_Task statement_. Your task is to copy each line of the material that includes "mode".

_Data for review_.
Lemma tracks_flush st0 st gh d nf :
  tracks st0 gh -> cs_senders st = cs_senders st0 -> silent (cs_stream st0) d nf ->
  advanced (cs_stream st0) (cs_stream st) d nf -> tracks st (ghost_flush d nf gh).
Proof.
  intros Ht Hsn Hsil Ha. pose proof (tracks_bounds _ _ Ht) as (Ha0 & Hu0 & Hle & Hok & Hcont).
  pose proof Ht as (Hr & Hg & Hf). pose proof (advanced_eq _ _ _ _ Hok Ha) as Heq.
  destruct Ha as (Hi & Hm & Hb & _ & Hu & Hd & _ & Hfin). pose proof (zlen_nonneg d) as Hdn.
  assert (zlen (content (cs_stream st0)) = zlen (gh_hist gh) - gh_acked gh) as Hcl by (rewrite Hcont, zlen_zdrop; lia).
  pose proof Hi as (Hi1 & _). rewrite (content_buffers _ _ Hb) in Hi1. unfold unacked in *.
  assert (gh_given gh ++ d = ztake (gh_acked gh + unacked_size (cs_stream st)) (gh_hist gh)) as Hgiven.
  { rewrite Hg, Hu, Z.add_assoc, (ztake_add _ (zlen d)) by lia. f_equal. rewrite Hcont, zdrop_zdrop in Hd by lia. by symmetry. }
  split_and!; cbn [ghost_flush gh_hist gh_acked gh_lims gh_given gh_fins]; [|done|].
  - destruct st as [s sn]. cbn in *. rewrite Hsn, Heq.
    apply (run_fin (mkCS (Stream_wrote (cs_stream st0) (zlen d)) (cs_senders st0))). apply run_wrote; [done|].
    destruct Hok as [Hi0 Hm0]. rewrite unsent_content by done. lia.
  - rewrite Hf. destruct Hfin as [[-> Hs]|(-> & Hs0 & Hs & _ & Hall)].
    + rewrite Hs. destruct (sent_fin (cs_stream st0)) eqn:E; [|done]. destruct (Hsil E) as [-> _]. by rewrite !app_nil_r.
    + rewrite Hs0, Hs, Hgiven. cbn. f_equal. symmetry. rewrite Hall, (content_buffers _ _ Hb), Hcl.
      unfold ztake. apply firstn_all2. unfold zlen in *. lia.
Qed.

(** ** What a flush leaves alone *)

Definition conn_frame (c : Connection) :=
  (source_cid c, context c, dir c, on_closing c, draining c, closing c, pending_streams c, map_keys (streams c)).

Lemma conn_frame_on_stream c k f : conn_frame (on_stream c k f) = conn_frame c.
Proof. unfold conn_frame. f_equal. apply map_keys_update. Qed.
Lemma conn_frame_batch c b bs e n cnt : conn_frame (with_batch c b bs e n cnt) = conn_frame c.
Proof. done. Qed.

Create HintDb frame.
#[export] Hint Rewrite conn_frame_on_stream conn_frame_batch : frame.

Lemma sorted_by_keys {V} (m m' : list (Z * V)) : map_keys m' = map_keys m -> sorted_keys m -> sorted_keys m'.
Proof.
  intros Hk Hs. revert m' Hk. induction Hs as [|k v m Hall Hs IH]; intros [|[k' v'] m'] Hk; try done; [constructor|].
  injection Hk as -> Hk. constructor; [|auto].
  apply Forall_forall. intros [k1 v1] Hin. rewrite Forall_forall in Hall.
  assert (k1 ∈ map_keys m) as Hk1 by (unfold map_keys in Hk |- *; rewrite <- Hk; by apply (list_elem_of_fmap_2 fst) in Hin).
  apply list_elem_of_fmap in Hk1 as (e & -> & Hin'). exact (Hall _ Hin').
Qed.

Section frame.
Context `{NgtcpConsts} {C : Type} `{Ngtcp2 C} {S : Type} `{Sender S}.
Context (mode : send_mode) (resend : nat).

Lemma send_frame c sock c' s' ok cancel :
  Connection_send mode resend c sock = Ok (c', s', ok, cancel) -> conn_frame c' = conn_frame c.
Proof.
  unfold Connection_send. intros [_ (r & _ & Hr)%obind_ok]%assert_then_ok.
  destruct (blocked (sp_ret r)).
  - apply assert_then_ok in Hr as [_ Hr]. by destruct (sp_socket r); simplify_eq.
  - by destruct (failure (sp_ret r)); simplify_eq.
Qed.

Lemma requeue_frame max x (f : fstate C S) fl f' :
  requeue max x f = Ok (fl, f') -> f_conn f' = f_conn f.
Proof.
  unfold requeue. destruct (f_count f =? max); [by intros [= <- <-]|]. destruct x as [k|].
  - destruct (map_find k (streams (f_conn f))) as [st|]; [|done]. destruct (0 <? unsent (cs_stream st)); [|by intros [= <- <-]].
    intros [_ Hr]%assert_then_ok. by destruct (f_end f); simplify_eq.
  - by intros [_ [= <- <-]]%assert_then_ok.
Qed.

Lemma add_packet_frame max x w (f : fstate C S) fl f' :
  add_packet mode resend max x w f = Ok (fl, f') -> conn_frame (f_conn f') = conn_frame (f_conn f).
Proof.
  unfold add_packet. destruct (n_packets (f_conn f) <? _)%nat; [|done]. cbv zeta.
  destruct (_ =? MAX_BATCH mode)%nat.
  - intros ([[[c2 s2] ok] cancel] & Hs%send_frame & Hr)%obind_ok. destruct ok; [|injection Hr as <- <-; exact Hs].
    apply assert_then_ok in Hr as [_ Hr]. apply requeue_frame in Hr. rewrite Hr. exact Hs.
  - intros Hr%requeue_frame. by rewrite Hr.
Qed.

Lemma flush_iter_frame max x rest (f : fstate C S) fl f' :
  flush_iter mode resend max x rest f = Ok (fl, f') -> conn_frame (f_conn f') = conn_frame (f_conn f).
Proof.
  assert (forall c x n, conn_frame (wrote_opt c x n) = conn_frame c) as Hw
    by (intros c [k|] n; [apply conn_frame_on_stream|done]).
  unfold flush_iter. intros [_ (o & Ho & Hr)%obind_ok]%assert_then_ok.
  destruct o as [[[[c sid] bufs] fin]|]; [|by simplify_eq].
  assert (conn_frame c = conn_frame (f_conn f)) as <-.
  { destruct x as [k|]; cbn [offer] in Ho; [|by simplify_eq].
    destruct (map_find k (streams (f_conn f))) as [st|]; [|done]. apply obind_ok in Ho as (bf & _ & Ho).
    destruct (is_closing _ && _ && _); [simplify_eq; apply conn_frame_on_stream|].
    destruct (bool_decide _); by simplify_eq. }
  destruct (_ <? f_pos f + _); [done|]. destruct (ng_writev_stream _ _ _ _) as [g w].
  destruct (w_nwrite w <? 0).
  { destruct (w_nwrite w =? _); [apply assert_then_ok in Hr as [_ Hr]|]; simplify_eq; [apply Hw|done]. }
  destruct (w_nwrite w =? 0).
  { destruct x; [destruct (f_end f && _)|]; by simplify_eq. }
  destruct (0 <? w_ndatalen w); apply add_packet_frame in Hr; rewrite Hr; cbn [f_conn];
    rewrite conn_frame_batch; [apply Hw|done].
Qed.

Lemma flush_loop_frame fuel max (f : fstate C S) b f' :
  flush_loop mode resend fuel max f = Ok (b, f') -> conn_frame (f_conn f') = conn_frame (f_conn f).
Proof.
  revert f. induction fuel as [|fuel IH]; intros f; cbn [flush_loop]; destruct (f_strs f) as [|x rest];
    try by (intros [= <- <-] || intros [=]).
  intros ([fl f1] & Hi%flush_iter_frame & Hr)%obind_ok. rewrite <- Hi. destruct fl; [by apply IH|by injection Hr as <- <-..].
Qed.

Lemma flush_frame fuel mid g c (sock : option S) f upd :
  flush_streams mode resend fuel mid g c sock = Ok (f, upd) -> conn_frame (f_conn f) = conn_frame c.
Proof.
  unfold flush_streams. destruct (_ =? 0); [done|]. destruct (0 <? n_packets c)%nat; [by intros [= <- <-]|].
  intros ([fin f1] & Hl%flush_loop_frame & Hr)%obind_ok. cbn [f_conn] in Hl. rewrite <- Hl.
  destruct (fin && _); [|by injection Hr as <- <-].
  apply obind_ok in Hr as ([[[c2 s2] ok] cancel] & Hs%send_frame & Hr). by injection Hr as <- <-.
Qed.
End frame.

(** ** The system: a connection, its socket and the observers *)

Record Sys (C S : Type) := mkSys {
  y_conn : Connection;
  y_ng : C;
  y_sock : S;
  y_gh : Z -> ghost;             (* of the streams in the table *)
  y_pend : list ghost;           (* of the streams that wait for an id *)
  y_made : list (list Z);        (* the packets ngtcp2 finished, in order *)
  y_lost : bool;                 (* a send failed *)
  y_armed : bool;                (* a resend callback is queued on the socket *)
}.
Arguments mkSys {C S}.
Arguments y_conn {C S}.
Arguments y_ng {C S}.
Arguments y_sock {C S}.
Arguments y_gh {C S}.
Arguments y_pend {C S}.
Arguments y_made {C S}.
Arguments y_lost {C S}.
Arguments y_armed {C S}.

_Answer to this task_.
Context (mode : send_mode) (resend : nat).
  Connection_send mode resend c sock = Ok (c', s', ok, cancel) -> conn_frame c' = conn_frame c.
  add_packet mode resend max x w f = Ok (fl, f') -> conn_frame (f_conn f') = conn_frame (f_conn f).
  destruct (_ =? MAX_BATCH mode)%nat.
  flush_iter mode resend max x rest f = Ok (fl, f') -> conn_frame (f_conn f') = conn_frame (f_conn f).
  flush_loop mode resend fuel max f = Ok (b, f') -> conn_frame (f_conn f') = conn_frame (f_conn f).
  flush_streams mode resend fuel mid g c sock = Ok (f, upd) -> conn_frame (f_conn f) = conn_frame c.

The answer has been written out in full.